By Julie Cart
6:29 PM EST, November 5, 2013
Scientists studying the degree to which brain function, parental involvement and environment determine antisocial outbursts in children have found that social support and intervention can successfully moderate misbehavior.
Researchers at the University of Michigan studied the amygdala — the part of the brain that processes fear and impulsive reactions — for clues about extreme behavior in children. The amygdala is associated with aggressive behavior, anxiety disorders and depression. Once that region of the brain is stimulated, they found, some people become anxious and overreact to perceived threats.
According to the study, if the child is not getting help from others — family, neighbors or professional — then the link between the amygdala and anxious behavior is stronger. The tendency to overreact can be altered by a child’s environment, and the same researchers found in another study that impulsive kids are at higher risk of engaging in antisocial behavior if they live in ‘dangerous’ neighborhoods.
Scientists Michigan’s Institute for Social Research used neurogenetics, which combines genetics, neuroscience and psychology, to understand the propensity to extreme behavior. They also drew a distinction between normal childhood misbehavior and serious behavioral issues that will persist into adolescence.

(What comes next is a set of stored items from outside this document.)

(* ===== verification/WebServer.v ===== *)
(** * The web server and its pages (WebServer/)

    [Browser]: the event pages (public/js/desktopEvent_stream.js,
    mobileEvent_stream.js) that turn mouse, touch and key events into text
    messages, and the addresses the pages connect to.  [Worker]: one worker of
    bin/www, which passes pictures and sound of the emulator on to the
    browsers and the browser's messages to the emulator.  [Routes]: the pages'
    routes (routes/index.js, routes/select.js).  The libraries [ws],
    [binaryjs], [net] and [http] appear as the events they deliver and the
    calls made on them. *)

From Stdlib Require Import SpecFloat.
From coqutil Require Import Datatypes.RecordSettersUsingExistingGetters.
From S2P Require Import Prelude CString Js.

(** ** The event pages *)

Module Browser.

(** What is sent over [Event_client]. *)
Inductive msg := Mouse (x y : option Z) (state : Z) | Key (down : bool) (key : Z).

(** A number in a message; [None] is NaN. *)
Definition num_text (v : option Z) : list Z :=
  match v with Some n => dec n | None => bytes "NaN" end.

Definition render (m : msg) : list Z :=
  match m with
  | Mouse x y state =>
      bytes "0" ++ bytes " " ++ num_text x ++ bytes " " ++ num_text y ++ bytes " " ++
      dec state ++ bytes " "
  | Key down key => bytes "1" ++ bytes " " ++ bytes (if down then "1" else "0") ++ bytes " " ++ dec key
  end.

(** The WebSocket of [event_init]: [send] throws before it is open and does
    nothing after it was closed. *)
Inductive sock := NoClient | Connecting | Open | Closed.

Record page := mk_page {
  innerWidth : spec_float;
  innerHeight : spec_float;
  Event_client : sock;
  check : Z;
  sent : list msg
}.

(** [None] is the exception of [send], which ends the handler. *)
Definition send (m : msg) (p : page) : option page :=
  match Event_client p with
  | NoClient | Closed => Some p
  | Connecting => None
  | Open => Some (p <| sent ::= fun l => l ++ [m] |>)
  end.
(** The file plays back. *)
Lemma recorded_plays w h p pics fuel k :
  sized_picture w h /\ h <= 2800 /\ Z.even w = true /\ Z.even h = true -> w < 4096 -> fresh p ->
  Forall (of_size w h) pics -> (k < length pics)%nat ->
  Z.of_nat (length (recorded w h pics)) < 16777216 -> (seekable p = true -> typed (recorded w h pics)) -> enough w h fuel ->
  exists p' c, loadCallback (S fuel) (recorded w h pics) p ≫= next_frames k (S fuel) = Some p' /\
    at_code w h (recorded w h pics) p' c (replayed w h (new_frame (new_geometry w h)) (take (S k) pics)) /\
    index_of p' = indexed (recorded w h pics) p /\
    on_canvas w h (canvas (film p')) (replayed w h (new_frame (new_geometry w h)) (take (S k) pics)).
Proof.
  intros Hs Hw Hfresh Hall Hk Hlen Ht Hfuel.
  pose proof (recorded_bytes w h pics Hall (proj1 Hs) ltac:(lia)) as Hb.
  destruct fuel as [|f]; [destruct Hfuel as (_ & _ & ?); lia|].
  destruct (recording_loads w h p pics f Hs Hw Hfresh Hb Hlen Ht) as (p1 & Hat & Hi & ->).
  destruct pics as [|pic1 pics]; cbn [length] in Hk; [lia|]. apply Forall_cons in Hall as [H1 Hall].
  destruct (holds_rest (recorded w h (pic1 :: pics)) 20 pic1 pics) as [Hh1 Hh]; [apply recorded_holds|].
  destruct (next_shows w h _ Hb Hlen (S f) p1 20 _ pic1 Hat) as (p2 & E & Hcan & Hat2 & Hi2); [lia|done|done|done|].
  rewrite E. cbn [mbind option_bind]. rewrite (proj2 (ac_paused _ _ _ _ _ _ Hat2)).
  destruct (frames_shown w h _ Hb Hlen (S (S f)) pics p2 _ _ k Hat2) as (p' & c' & E' & Hat' & Hi' & Hcan');
    [lia|done|exact Hh|by apply enough_more|lia|].
  exists p', c'. split; [exact E'|]. split; [exact Hat'|]. split; [by rewrite Hi', Hi2|].
  destruct k as [|k]; [|by apply Hcan']. cbn in E'. simplify_eq. exact Hcan.
Qed.

(** ** Making a recording *)

(** What the recorder does when a picture has been decoded: it waits for the first
    intra picture, and keeps that one and all pictures after it. *)
Definition with_part (rec : recorder) (part : list Z) : recorder :=
  Recorder true false (recordedFrames rec + 1) (recordedSize rec + Z.of_nat (length part)) (recordBuffers rec ++ [part]).

Definition record_step (rec : recorder) (type : Z) (part : list Z) : recorder :=
  if recorderWaitForIntraFrame rec && negb (type =? PICTURE_TYPE_I) then rec else with_part rec part.

Lemma step_recorded j :
  isRecording (recording j) = true -> 0 <= writePos (buffer j) <= Z.of_nat (length (store (buffer j))) ->
  recording (recordFrameFromCurrentBuffer j) =
  record_step (recording j) (pictureCodingType (pic j)) (subarray (store (buffer j)) 0 (writePos (buffer j))).
Proof.
  intros Hrec Hw. unfold recordFrameFromCurrentBuffer, record_step. rewrite Hrec. cbn [negb].
  destruct (_ && _); [done|]. unfold with_part, subarray. rewrite drop_0, Z.sub_0_r, length_take.
  rewrite Nat.min_l, Z2Nat.id by lia. done.
Qed.

Lemma finish_recorded fuel skip j pc r j' :
  finish_picture fuel skip j pc r = Some j' -> isRecording (recording j) = true ->
  0 <= writePos (buffer j') <= Z.of_nat (length (store (buffer j'))) ->
  recording j' = record_step (recording j) (pictureCodingType pc) (subarray (store (buffer j')) 0 (writePos (buffer j'))).
Proof.
  unfold finish_picture. intros E Hrec Hw.
  destruct (skip_headers _ _) as [[code r1]|]; cbn [mbind option_bind] in E; [|done].
  destruct (decode_slices _ _ _ _ _ _ _ _ _) as [d|]; cbn [mbind option_bind] in E; [|done].
  set (jd := _ <| block_data := blockData d |>) in E.
  destruct (record_keeps jd) as (_ & _ & _ & _ & _ & Kb).
  assert (recording j' = recording (recordFrameFromCurrentBuffer jd) /\ buffer j' = buffer (recordFrameFromCurrentBuffer jd))
    as [-> Hb] by (destruct skip; injection E as <-; done).
  rewrite Kb in Hb. rewrite Hb in Hw |- *. by apply step_recorded.
Qed.

(** The decoder's buffer with a picture of the stream: up to and with the next
    start code. *)
Record loaded (pic : shot) (r : reader) : Prop := {
  ld_bytes : Forall byte (store r);
  ld_size : Z.of_nat (length (store r)) < 16777216;
  ld_index : index r = 0;
  ld_end : writePos r = Z.of_nat (length (part pic));
  ld_holds : holds r 0 (part pic) }.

Throwing a tantrum is common, the study found, but a number of other behaviors might indicate other issues. Among those were cruelty to animals, lack of guilt, lying, deceptive behavior and an inability to change behavior after punishment.
“The results of this test aren’t really meaningful until age 3 or 3 1/2,” said researcher Luke Hyde. “Before that, many of these behaviors are fairly common and don’t predict anything. But after age 3, if children are still behaving in these ways, their behavior is more likely to escalate in the following years rather than improve.”
Hyde found that even children who regularly exhibited antisocial behavior did well when parents or others intervened by spending time with their children, using timeouts instead of physical punishment and rewarding good behavior.